Um arrepio percorreu sua espinha. Ele olhou para o Sr. Elias, a compreensão começando a clarear em sua mente. "Sr. Elias, esta obra… ela é sobre o Tiago, não é? O ex-namorado do Pedro?"
O Sr. Elias assentiu lentamente, seus olhos fixos em Luan. "O que você sabe sobre isso, jovem?"
"Eu… eu tenho investigado o Pedro. Ele tem um histórico… preocupante. E o Tiago… ele desapareceu, não foi?" A voz de Luan tremia.

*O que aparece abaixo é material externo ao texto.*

(* ===== verification/Sh.v ===== *)
(** The shell (sh.c): the parser of command lines and the commands that it runs.

    A command line is in a buffer, and the parsed command holds positions in it: a word
    is the position of its first character and that after its last.  The nodes of
    commands are values: [malloc] is assumed to find memory for them.  A failing parser
    prints a message and ends the process. *)

From S2P Require Import Prelude Monad State Console KString Sysfile Printf UserProg Programs.

Module Sh.

Definition MAXARGS : nat := 10.

(** * Commands; [W] is what they know of a word *)

Inductive cmd (W : Type) : Type :=
| EXEC (argv : list W)
| REDIR (c : cmd W) (file : W) (mode fd : Z)
| PIPE (left right : cmd W)
| LIST (left right : cmd W)
| BACK (c : cmd W).
Arguments EXEC {W} argv.
Arguments REDIR {W} c file mode fd.
Arguments PIPE {W} left right.
Arguments LIST {W} left right.
Arguments BACK {W} c.

Fixpoint map_cmd {W V} (f : W -> V) (c : cmd W) : cmd V :=
  match c with
  | EXEC argv => EXEC (f <$> argv)
  | REDIR c w mode fd => REDIR (map_cmd f c) (f w) mode fd
  | PIPE l r => PIPE (map_cmd f l) (map_cmd f r)
  | LIST l r => LIST (map_cmd f l) (map_cmd f r)
  | BACK c => BACK (map_cmd f c)
  end.

(** A word in the buffer: [q] and [eq]. *)
Notation span := (nat * nat)%type.

Definition panic {A} (s : string) : P A := printf 2 "%s
" [pstr (str s)];; exit.

Definition fork1 : P Z :=
  pid ← sysret Fork;
  if pid =? -1 then panic "fork" else mret pid.

(** * Parsing

    [s] is the string that is parsed, up to its NUL; [es] is its length. *)

Definition whitespace : list Z := [32; 9; 13; 10; 11].
Definition symbols : list Z := str "<|>&;()".
Definition strchr (cs : list Z) (c : Z) : bool := bool_decide (c ∈ cs).
Definition is_ws (c : Z) : bool := strchr whitespace c.
Definition is_word (c : Z) : bool := negb (strchr whitespace c) && negb (strchr symbols c).

(** The character at a position, and [while(s < es && f(s[0])) s++]. *)
Definition ch (s : list Z) (p : nat) : Z := default 0 (s !! p).
Fixpoint run (f : Z -> bool) (l : list Z) : nat :=
  match l with c :: l' => if f c then S (run f l') else O | [] => O end.
Definition skip (f : Z -> bool) (s : list Z) (p : nat) : nat := (p + run f (drop p s))%nat.

(** The kind of the token, where it starts and ends, and the position after it. *)
Definition gettoken (s : list Z) (p : nat) : Z * nat * nat * nat :=
  let q := skip is_ws s p in
  let c := ch s q in
  let '(ret, eq) :=
    if c =? 0 then (c, q)
    else if strchr (str "|();&<") c then (c, S q)
    else if c =? 62 then if ch s (S q) =? 62 then (43, S (S q)) else (c, S q)
    else (97, skip is_word s q) in
  (ret, q, eq, skip is_ws s eq).

Definition peek (s : list Z) (p : nat) (toks : string) : bool * nat :=
  let p := skip is_ws s p in
  (negb (ch s p =? 0) && strchr (str toks) (ch s p), p).

(** [while(peek(ps, es, "<>"))] *)
Fixpoint parseredirs (n : nat) (s : list Z) (c : cmd span) (p : nat) : P (cmd span * nat) :=
  let '(b, p) := peek s p "<>" in
  if (b : bool) then
    match n with
    | O => stuck
    | S n' =>
        let '(tok, _, _, p) := gettoken s p in
        let '(t, q, eq, p) := gettoken s p in
        if negb (t =? 97) then panic "missing file for redirection" else
        let c :=
          if tok =? 60 then REDIR c (q, eq) O_RDONLY 0
          else if tok =? 62 then REDIR c (q, eq) (Z.lor O_WRONLY O_CREATE) 1
          else if tok =? 43 then REDIR c (q, eq) (Z.lor O_WRONLY O_CREATE) 1
          else c in
        parseredirs n' s c p
    end
  else mret (c, p).

(** [cmd->argv[argc] = q; cmd->eargv[argc] = eq], where [cmd] is the node that the
    redirections of [ret] have been wrapped around. *)
Fixpoint add_arg {W} (w : W) (ret : cmd W) : cmd W :=
  match ret with
  | EXEC argv => EXEC (argv ++ [w])
  | REDIR c f mode fd => REDIR (add_arg w c) f mode fd
  | c => c
  end.

(** [while(!peek(ps, es, "|)&;"))]: outside of [argv] there is nothing to store to. *)
Fixpoint parseargs (n : nat) (s : list Z) (ret : cmd span) (argc p : nat) : P (cmd span * nat) :=
  let '(b, p) := peek s p "|)&;" in
  if (b : bool) then mret (ret, p) else
  match n with
  | O => stuck
  | S n' =>
      let '(tok, q, eq, p) := gettoken s p in
      if tok =? 0 then mret (ret, p)
      else if negb (tok =? 97) then panic "syntax"
      else if (MAXARGS <=? argc)%nat then stuck
      else
        let ret := add_arg (q, eq) ret in
        let argc := S argc in
        if (MAXARGS <=? argc)%nat then panic "too many args" else
        parseredirs (S (length s)) s ret p ≫= fun r => parseargs n' s r.1 argc r.2
  end.

(** [while(peek(ps, es, "&"))] *)
Fixpoint parsebacks (n : nat) (s : list Z) (c : cmd span) (p : nat) : P (cmd span * nat) :=
  let '(b, p) := peek s p "&" in
  if (b : bool) then
    match n with
    | O => stuck
    | S n' => let '(_, _, _, p) := gettoken s p in parsebacks n' s (BACK c) p
    end
  else mret (c, p).

(** The parsers call each other at most [n] deep. *)
Fixpoint parseline (n : nat) (s : list Z) (p : nat) : P (cmd span * nat) :=
  match n with
  | O => stuck
  | S n' =>
      parsepipe n' s p ≫= fun r =>
      parsebacks (S (length s)) s r.1 r.2 ≫= fun r =>
      let '(b, p) := peek s r.2 ";" in
      if (b : bool) then
        let '(_, _, _, p) := gettoken s p in
        parseline n' s p ≫= fun r' => mret (LIST r.1 r'.1, r'.2)
      else mret (r.1, p)
  end
with parsepipe (n : nat) (s : list Z) (p : nat) : P (cmd span * nat) :=
  match n with
  | O => stuck
  | S n' =>
      parseexec n' s p ≫= fun r =>
      let '(b, p) := peek s r.2 "|" in
      if (b : bool) then
        let '(_, _, _, p) := gettoken s p in
        parsepipe n' s p ≫= fun r' => mret (PIPE r.1 r'.1, r'.2)
      else mret (r.1, p)
  end
with parseblock (n : nat) (s : list Z) (p : nat) : P (cmd span * nat) :=
  match n with
  | O => stuck
  | S n' =>
      let '(b, p) := peek s p "(" in
      if negb b then panic "parseblock" else
      let '(_, _, _, p) := gettoken s p in
      parseline n' s p ≫= fun r =>
      let '(b, p) := peek s r.2 ")" in
      if negb b then panic "syntax - missing )" else
      let '(_, _, _, p) := gettoken s p in
      parseredirs (S (length s)) s r.1 p
  end
with parseexec (n : nat) (s : list Z) (p : nat) : P (cmd span * nat) :=
  match n with
  | O => stuck
  | S n' =>
      let '(b, p) := peek s p "(" in
      if (b : bool) then parseblock n' s p else
      parseredirs (S (length s)) s (EXEC []) p ≫= fun r =>
      parseargs (S (length s)) s r.1 0 r.2
  end.

(** A NUL after each word. *)
Fixpoint nulterminate (c : cmd span) (buf : list Z) : list Z :=
  match c with
  | EXEC argv => foldl (fun buf (w : span) => <[w.2 := 0]> buf) buf argv
  | REDIR c w _ _ => <[w.2 := 0]> (nulterminate c buf)
  | PIPE l r => nulterminate r (nulterminate l buf)
  | LIST l r => nulterminate r (nulterminate l buf)
  | BACK c => nulterminate c buf
  end.

(** The command, and the buffer that its words are in. *)
Definition depth (s : list Z) : nat := 4 * length s + 4.
Definition parsecmd (buf : list Z) : P (cmd span * list Z) :=
  let s := cstr buf in
  r ← parseline (depth s) s 0;
  let '(_, p) := peek s r.2 "" in
  if negb (p =? length s)%nat then
    printf 2 "leftovers: %s
" [pstr (drop p s)];;
    panic "syntax"
  else mret (r.1, nulterminate r.1 buf).

(** * Running *)

(** The string at a word of the buffer. *)
Definition word_at (buf : list Z) (w : span) : list Z := cstr (drop w.1 buf).

Fixpoint runcmd (buf : list Z) (c : cmd span) : P unit :=
  match c with
  | EXEC [] => exit
  | EXEC (w :: ws) =>
      sys (Exec (word_at buf w) (word_at buf <$> w :: ws)) ≫= fun _ =>
      printf 2 "exec %s failed
" [pstr (word_at buf w)] ≫= fun _ =>
      exit
  | REDIR c w mode fd =>
      sys (Close fd) ≫= fun _ =>
      sysret (Open (word_at buf w) mode) ≫= fun r =>
      if r <? 0 then printf 2 "open %s failed
" [pstr (word_at buf w)] ≫= fun _ => exit else
      runcmd buf c ≫= fun _ =>
      exit
  | LIST l r =>
      fork1 ≫= fun pid =>
      (if pid =? 0 then runcmd buf l else mret tt) ≫= fun _ =>
      sys Wait ≫= fun _ =>
      runcmd buf r ≫= fun _ =>
      exit
  | PIPE l r =>
      sys Pipe ≫= fun a =>
      if ret a <? 0 then panic "pipe" else
      let p0 := default 0 (data a !! 0%nat) in
      let p1 := default 0 (data a !! 1%nat) in
      fork1 ≫= fun pid =>
      (if pid =? 0 then
         sys (Close 1) ≫= fun _ => sys (Dup p1) ≫= fun _ => sys (Close p0) ≫= fun _ => sys (Close p1) ≫= fun _ =>
         runcmd buf l
       else mret tt) ≫= fun _ =>
      fork1 ≫= fun pid =>
      (if pid =? 0 then
         sys (Close 0) ≫= fun _ => sys (Dup p0) ≫= fun _ => sys (Close p0) ≫= fun _ => sys (Close p1) ≫= fun _ =>
         runcmd buf r
       else mret tt) ≫= fun _ =>
      sys (Close p0) ≫= fun _ => sys (Close p1) ≫= fun _ => sys Wait ≫= fun _ => sys Wait ≫= fun _ =>
      exit
  | BACK c =>
      fork1 ≫= fun pid =>
      (if pid =? 0 then runcmd buf c else mret tt) ≫= fun _ =>
      exit
  end.

(** The buffer, or [None] at the end of the input. *)
Definition getcmd (nbuf : nat) : P (option (list Z)) :=
  printf 2 "$ " [];;
  buf ← Ulib2.gets (replicate nbuf 0) nbuf;
  mret (if default 0 (buf !! 0%nat) =? 0 then None else Some buf).

Definition nbuf : nat := 100.

Definition main : P unit :=
  loop (fun _ : unit =>
    fd ← sysret (Open (str "console") O_RDWR);
    if 0 <=? fd then
      if 3 <=? fd then sys (Close fd);; mret (inr tt) else mret (inl tt)
    else mret (inr tt)) tt;;
  loop (fun _ : unit =>
    r ← getcmd nbuf;
    match r with
    | None => mret (inr tt)
    | Some buf =>
        if bool_decide (take 3 buf = str "cd ") then
          let buf := <[(length (cstr buf) - 1)%nat := 0]> buf in
          let dir := cstr (drop 3 buf) in
          r ← sysret (Chdir dir);
          (if r <? 0 then printf 2 "cannot cd %s
" [pstr dir] else mret tt);;
          mret (inl tt)
        else
          pid ← fork1;
          (if pid =? 0 then
             r ← parsecmd buf;
             runcmd r.2 r.1
           else mret tt);;
          sys Wait;;
          mret (inl tt)
    end) tt;;
  exit.

End Sh.
(** What [peek] tells of the next token. *)
Lemma peek_spec p cs : (p <= len)%nat -> Forall (fun c => strchr symbols c = true) (str cs) ->
  exists p', peek s p cs = (starts cs (toks p), p') /\ toks p' = toks p /\ (p <= p' <= len)%nat.
Proof.
  intros Hp Hcs. unfold peek. destruct (skip_spec is_ws p Hp) as (Hq & _ & Hnw). rewrite <- (toks_ws p). exists (skip is_ws s p). split_and!; try done; try lia.
  f_equal. set (q := skip is_ws s p) in *. pose proof (drop_at q) as Hd. destruct (s !! q) as [c|] eqn:Ec.
  2:{ destruct Hd as (Hd & ->). unfold toks. by rewrite Hd. }
  destruct Hd as (Hd & -> & Hc0 & _). specialize (Hnw _ eq_refl). destruct (Z.eqb_spec c 0); [done|]. cbn [negb andb]. unfold toks. rewrite Hd. cbn [lex]. rewrite Hnw.
  destruct (strchr symbols c) eqn:Es.
  - cbn [flush app]. destruct (Z.eqb_spec c 62) as [->|]; [|done]. destruct (drop (S q) s) as [|d r]; [done|]. by destruct (d =? 62).
  - cbn [app]. assert (strchr (str cs) c = false) as ->.
    { apply not_true_iff_false. intros E. unfold strchr in E at 1. apply bool_decide_eq_true in E. rewrite Forall_forall in Hcs. by rewrite (Hcs _ E) in Es. }
    rewrite lex_word by done. done.
Qed.

(** ** What the parsers return is derived *)

Lemma token_word p q eq p' : token_ok p (97, q, eq, p') ->
  toks p = Word (slice (q, eq)) :: toks p' /\ good (q, eq) /\ (p < p' <= len)%nat.
Proof.
  unfold token_ok. destruct (toks p) as [|[c| |w] ts]; [by intros (? & _)|intros (Hk & _ & _ & Hl & _)..|].
  - simpl in Hk. subst c. by vm_compute in Hl.
  - done.
  - intros (_ & -> & Hp & _ & Hw). destruct (Hw w eq_refl) as [-> ?]. done.
Qed.

(** The next token when [peek] found it. *)
Lemma token_sym p cs q eq ret p' : token_ok p (ret, q, eq, p') -> starts cs (toks p) = true ->
  (p < p' <= len)%nat /\ ((exists c, ret = c /\ toks p = Sym c :: toks p' /\ strchr (str cs) c = true) \/ (ret = 43 /\ toks p = Append :: toks p' /\ strchr (str cs) 62 = true)).
Proof.
  unfold token_ok. destruct (toks p) as [|[c| |w] ts]; try done; intros (-> & -> & Hp & _) Hst; (split; [done|]); [left; eauto|by right].
Qed.

Lemma strchr_in cs c : strchr (str cs) c = true <-> c ∈ str cs.
Proof. unfold strchr. apply bool_decide_eq_true. Qed.

(** Every redirection is two tokens. *)
Lemma redirs_length rs : (length rs <= length (rs ≫= redir_tokens))%nat.
Proof. induction rs as [|r rs IH]; [done|]. rewrite bind_cons, length_app. simpl. lia. Qed.
Lemma items_length is_ : (length is_ <= length (is_ ≫= item_tokens))%nat.
Proof. induction is_ as [|[] is_ IH]; [done|..]; rewrite bind_cons, length_app; simpl; lia. Qed.

Definition redirs_ok (c : cmd span) (p : nat) (r : cmd span * nat) : Prop :=
  (p <= r.2 <= len)%nat /\ exists rs, toks p = (rs ≫= redir_tokens) ++ toks r.2 /\ map_cmd slice r.1 = wrap rs (map_cmd slice c)
    /\ (Forall good (spans c) -> Forall good (spans r.1)).

Lemma redirs_ok_cons c p rd w p2 r : toks p = rtok rd :: Word (slice w) :: toks p2 -> (p < p2 <= len)%nat -> good w ->
  redirs_ok (REDIR c w (rmode rd) (rfd rd)) p2 r -> redirs_ok c p r.
Proof.
  intros Et Hp Hw (Hr & rs & E1 & E2 & Hg). split; [lia|]. exists ((rd, slice w) :: rs). rewrite Et, E1, E2. split_and!; [done|done|].
  intros Hc. apply Hg. simpl. apply Forall_app. by rewrite Forall_singleton.
Qed.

O Sr. Elias suspirou, um som pesado que ecoou na sala. "Pedro era um artista brilhante, mas também… atormentado. Tiago era a luz dele. Mas a luz às vezes atrai a escuridão." Ele se aproximou da tela. "Pedro pintou isso após o término. Ou melhor, após o 'sumiço' de Tiago. Ele dizia que a tela branca representava o que restou: um vazio imenso. O cinza, as memórias que o assombravam. E o ponto vermelho… o último suspiro de vida que ele acreditava ter restado."
Luan engoliu em seco. "Você acha que… que algo aconteceu com o Tiago? Algo ruim?"
"Eu não tenho provas, jovem. Apenas a intuição. E o olhar de Pedro. Quando ele falava sobre Tiago após isso, havia algo… diferente. Uma frieza que não existia antes. Como se algo tivesse morrido dentro dele junto com a partida de Tiago." O Sr. Elias olhou para Luan com intensidade. "Pedro é um homem de paixões intensas, mas também de sombras profundas. Tenha cuidado, meu jovem. Muito cuidado."
Luan sentiu o chão se abrir sob seus pés. A obra "Tiago", aquela tela clara e enigmática, era um confessionário mudo. O ponto vermelho não era uma metáfora de vida, mas um símbolo de morte. A intuição do Sr. Elias, somada às informações de Rafael, pintavam um quadro sombrio e aterrador. Pedro não era apenas obsessivo, ele poderia ser perigoso.
Ele agradeceu ao Sr. Elias, a mente fervilhando com novas e terríveis possibilidades. Ao sair da mansão, o sol de Recife parecia mais brilhante, mas a escuridão que se instalara em seu coração era profunda. Ele havia desvendado o enigma da tela clara, mas o mistério de Pedro se tornara ainda mais assustador.